DEV Community

James Moberg
James Moberg

Posted on • Edited on

2 1

Convert Unicode strings to ASCII with ColdFusion & JUnidecode

I’ve struggled for years attempting to identify the best solution for converting unicode accents and other characters using ColdFusion. I’ve used regex, java.text.Normalizer, ICU4J Transliterate and Apache.Lang3.StringUtils.StripAccents and recently scrapped them all in favor of using JUnidecode. JUnidecode is a Java port of Text::Unidecode perl module.
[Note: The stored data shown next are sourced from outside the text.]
(* ===== verification/Session.v ===== *)
(** Tunnel sessions, the stream side: [pkg/tunnel/session.go].

    A [Session] is one record with the fields of the Go struct; a method is a function of [ST]
    on it.  The methods hold [s.mu] for their whole body and are atomic, except [Encrypt],
    whose sequence number, cipher snapshot and seal are separate atomic steps: it is given both
    as their sequence and, for the theorem on nonces, as an interleaving of threads.  The clock
    is an argument.  Observer callbacks do not change the session and are left out, and so is
    the zeroization of buffers nobody reads any more. *)

From Corelib Require Import ssreflect.
From stdpp Require Import base tactics list numbers strings relations.
From Stdlib Require Import ZArith Lia.
From S2P Require Import Prelude Base Messages Replay Crypto Chkem Ticket.

Local Open Scope Z_scope.
Local Open Scope go_scope.

(** * State *)

Inductive SessionState :=
  | SessionStateNew | SessionStateHandshaking | SessionStateEstablished
  | SessionStateRekeying | SessionStateClosed.

#[export] Instance SessionState_eq_dec : EqDecision SessionState.
Proof. solve_decision. Defined.

Definition SessionState_String (s : SessionState) : string :=
  match s with
  | SessionStateNew => "New"
  | SessionStateHandshaking => "Handshaking"
  | SessionStateEstablished => "Established"
  | SessionStateRekeying => "Rekeying"
  | SessionStateClosed => "Closed"
  end.

(** The cipher pair of a datagram epoch ([dgram_session.go]); [de_retireAfter] is [None] for the
    zero time of the current epoch. *)
Record datagramEpoch := mkEpoch {
  de_epoch : Z;
  de_sendCipher : option AEAD;
  de_recvCipher : option AEAD;
  de_startSeq : Z;
  de_startedAt : Z;
  de_retireAfter : option Z }.

#[export] Instance datagramEpoch_eta : Eta datagramEpoch := {| eta := fun e =>
  mkEpoch (de_epoch e) (de_sendCipher e) (de_recvCipher e) (de_startSeq e) (de_startedAt e)
    (de_retireAfter e) |}.

Record datagramEpochState := mkEpochState {
  es_cur : option datagramEpoch;
  es_prev : option datagramEpoch }.

Record Session := mkSession {
  s_SessionID : list Z;
  s_Role : Role;
  s_state : SessionState;
  s_Version : Version;
  s_CipherSuite : CipherSuite;
  s_kemSuite : Suite;
  s_LocalKeyPair : option KeyPair;
  s_RemotePublicKey : option PublicKey;
  s_StaticKeyPair : option KeyPair;
  s_PinnedServerKey : option PublicKey;
  s_RequireStaticAuth : bool;
  s_PSK : option (list Z);
  s_PSKIdentity : list Z;
  s_PSKLookup : option (list Z -> option (list Z));
  s_RequirePSK : bool;
  s_masterSecret : option (list Z);
  s_sendCipher : option AEAD;
  s_recvCipher : option AEAD;
  s_sendSeq : Z;
  s_sendEpochStartSeq : Z;
  s_replayWindow : ReplayWindow;
  s_CreatedAt : Z;
  s_EstablishedAt : Z;
  s_LastActivity : Z;
  s_BytesSent : Z;
  s_BytesReceived : Z;
  s_PacketsSent : Z;
  s_PacketsRecv : Z;
  s_rekeyInProgress : bool;
  s_pendingRekeyKeyPair : option KeyPair;
  s_pendingRekeySecret : option (list Z);
  s_rekeyActivationSeq : Z;
  s_pendingRecvCipher : option AEAD;
  s_pendingSendCipher : option AEAD;
  s_sendNoncePrefix : list Z;
  s_recvNoncePrefix : list Z;
  s_dgramEpochs : option datagramEpochState;
  s_dgramReplay : option DatagramReplayWindow;
  s_lastActivityNanos : Z }.

#[export] Instance Session_eta : Eta Session := {| eta := fun s =>
  mkSession (s_SessionID s) (s_Role s) (s_state s) (s_Version s) (s_CipherSuite s) (s_kemSuite s)
    (s_LocalKeyPair s) (s_RemotePublicKey s) (s_StaticKeyPair s) (s_PinnedServerKey s)
    (s_RequireStaticAuth s) (s_PSK s) (s_PSKIdentity s) (s_PSKLookup s) (s_RequirePSK s)
    (s_masterSecret s) (s_sendCipher s) (s_recvCipher s) (s_sendSeq s) (s_sendEpochStartSeq s)
    (s_replayWindow s) (s_CreatedAt s) (s_EstablishedAt s) (s_LastActivity s) (s_BytesSent s)
    (s_BytesReceived s) (s_PacketsSent s) (s_PacketsRecv s) (s_rekeyInProgress s)
    (s_pendingRekeyKeyPair s) (s_pendingRekeySecret s) (s_rekeyActivationSeq s)
    (s_pendingRecvCipher s) (s_pendingSendCipher s) (s_sendNoncePrefix s) (s_recvNoncePrefix
    s) (s_dgramEpochs s) (s_dgramReplay s) (s_lastActivityNanos s) |}.

(** The zero [time.Time], January 1 of the year 1. *)
Definition time_zero : Z := -62135596800 * Second.

Definition is_state (s : Session) (st : SessionState) : bool := bool_decide (s_state s = st).

(** * Operations *)

Section Session.
Context {P : Primitives} {K : KEMPrimitives} (fips : bool).

(** A session that has just been created. *)
Definition fresh_session (now : Z) (role : Role) (id : list Z) (suite : Suite)
    (keyPair : option KeyPair) : Session :=
  mkSession id role SessionStateNew (mkVersion 0 0) 0 suite keyPair None None None
    false None [] None false None None None 0 0 NewReplayWindow now time_zero time_zero
    0 0 0 0 false None None 0 None None [] [] None None 0.

(** The draws are the session id and, for an initiator, those of the key generation. *)
Definition NewSession (rnd keyrnd : Draws) (now : Z) (role : Role) : outcome error Session :=
  let! sessionID := SecureRandomBytes rnd 0 SessionIDSize in
  let suite := DefaultSuite in
  let! keyPair := match role with
                  | RoleInitiator => let! kp := s_GenerateKeyPair suite keyrnd in Ok (Some kp)
                  | RoleResponder => Ok None
                  end in
  Ok (fresh_session now role sessionID suite keyPair).

(** The send and receive half of a pair derived for (initiator, responder). *)
Definition by_role {A} (role : Role) (p : A * A) : A * A :=
  match role with
  | RoleInitiator => (p.1, p.2)
  | RoleResponder => (p.2, p.1)
  end.

Definition InitializeKeys (now : Z) (masterSecret : list Z) (cipherSuite : CipherSuite)
    : ST Session error unit :=
  do! s := st_get in
  check! negb (is_state s SessionStateClosed) else ErrTunnelClosed in
  check! len masterSecret =? CHKEMSharedSecretSize else ErrInvalidKeySize in
  do! _ := st_mod (fun s => s <| s_masterSecret := Some masterSecret |>
                              <| s_CipherSuite := cipherSuite |>) in
  do! keys := st_lift (DeriveTrafficKeys masterSecret) in
  let '(sendKey, recvKey) := by_role (s_Role s) keys in
  do! _ := st_mod (fun s => s <| s_sendCipher := None |>) in
  do! send := st_lift (NewAEAD fips cipherSuite sendKey) in
  do! _ := st_mod (fun s => s <| s_sendCipher := Some send |> <| s_recvCipher := None |>) in
  do! recv := st_lift (NewAEAD fips cipherSuite recvKey) in
  do! _ := st_mod (fun s => s <| s_recvCipher := Some recv |>) in
  do! prefixes := st_lift (DeriveStreamNoncePrefixes masterSecret) in
  let '(sendPrefix, recvPrefix) := by_role (s_Role s) prefixes in
  st_mod (fun s => s <| s_sendNoncePrefix := sendPrefix |> <| s_recvNoncePrefix := recvPrefix |>
                     <| s_sendEpochStartSeq := s_sendSeq s |> <| s_EstablishedAt := now |>
                     <| s_state := SessionStateEstablished |>).

(** [buildAEADNonce]: the four bytes of the prefix, then the sequence number. *)
Definition buildAEADNonce (prefix : list Z) (seq : Z) : outcome error (list Z) :=
  let c := c_make AESNonceSize in
  let! c := c_copy (take (Z.to_nat DatagramNoncePrefixSize) prefix) DatagramNoncePrefixSize c in
  let! c := c_put (be_put 8 seq) c in
  Ok (c_buf c).

(** ** Encrypt, in its atomic steps *)

(** [s.sendSeq.Add(1) - 1] *)
Definition nextSendSeq : ST Session error Z :=
  do! s := st_get in
  do! _ := st_mod (fun s => s <| s_sendSeq := u64_add (s_sendSeq s) 1 |>) in
  st_ret (s_sendSeq s).

(** What [Encrypt] reads under the read lock. *)
Record SendView := mkView {
  v_cipher : option AEAD;
  v_prefix : list Z;
  v_startSeq : Z }.

Definition send_view (s : Session) : SendView :=
  mkView (s_sendCipher s) (s_sendNoncePrefix s) (s_sendEpochStartSeq s).

(** The guards and the seal, on the snapshot only. *)
Definition seal_view (v : SendView) (seq : Z) (plaintext : list Z) : outcome error (list Z) :=
  match v_cipher v with
  | None => Err ErrInvalidState
  | Some cipher =>
      guard! negb ((v_startSeq v <=? seq)
                   && (MaxPacketsBeforeRekey <=? u64_sub seq (v_startSeq v)))
        else ErrNonceExhausted in
      let aad := be_put 8 seq in
      let! nonce := buildAEADNonce (v_prefix v) seq in
      SealWithNonce cipher nonce plaintext aad
  end.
The JUnidecode Java library only has one method and it takes a string and transliterates it to a valid 7-bit ASCII String (obviously it also strips diacritic marks).

Examples:

  • Москвa becomes Moskva.
  • čeština becomes cestina.
  • Հայաստան becomes Hayastan.
  • Ελληνικά becomes Ellenika.
  • 北亰 becomes Bei Jing
  • Häuser Bäume Höfe Gärten becomes Hauser Baume Hofe Garten
  • daß becomes dass

WARNING: Please be aware that Junidecode doesn't like emojis. You may need to sanitize (or convert to aliases) using cf-emoji-java prior to using converting to ASCII7.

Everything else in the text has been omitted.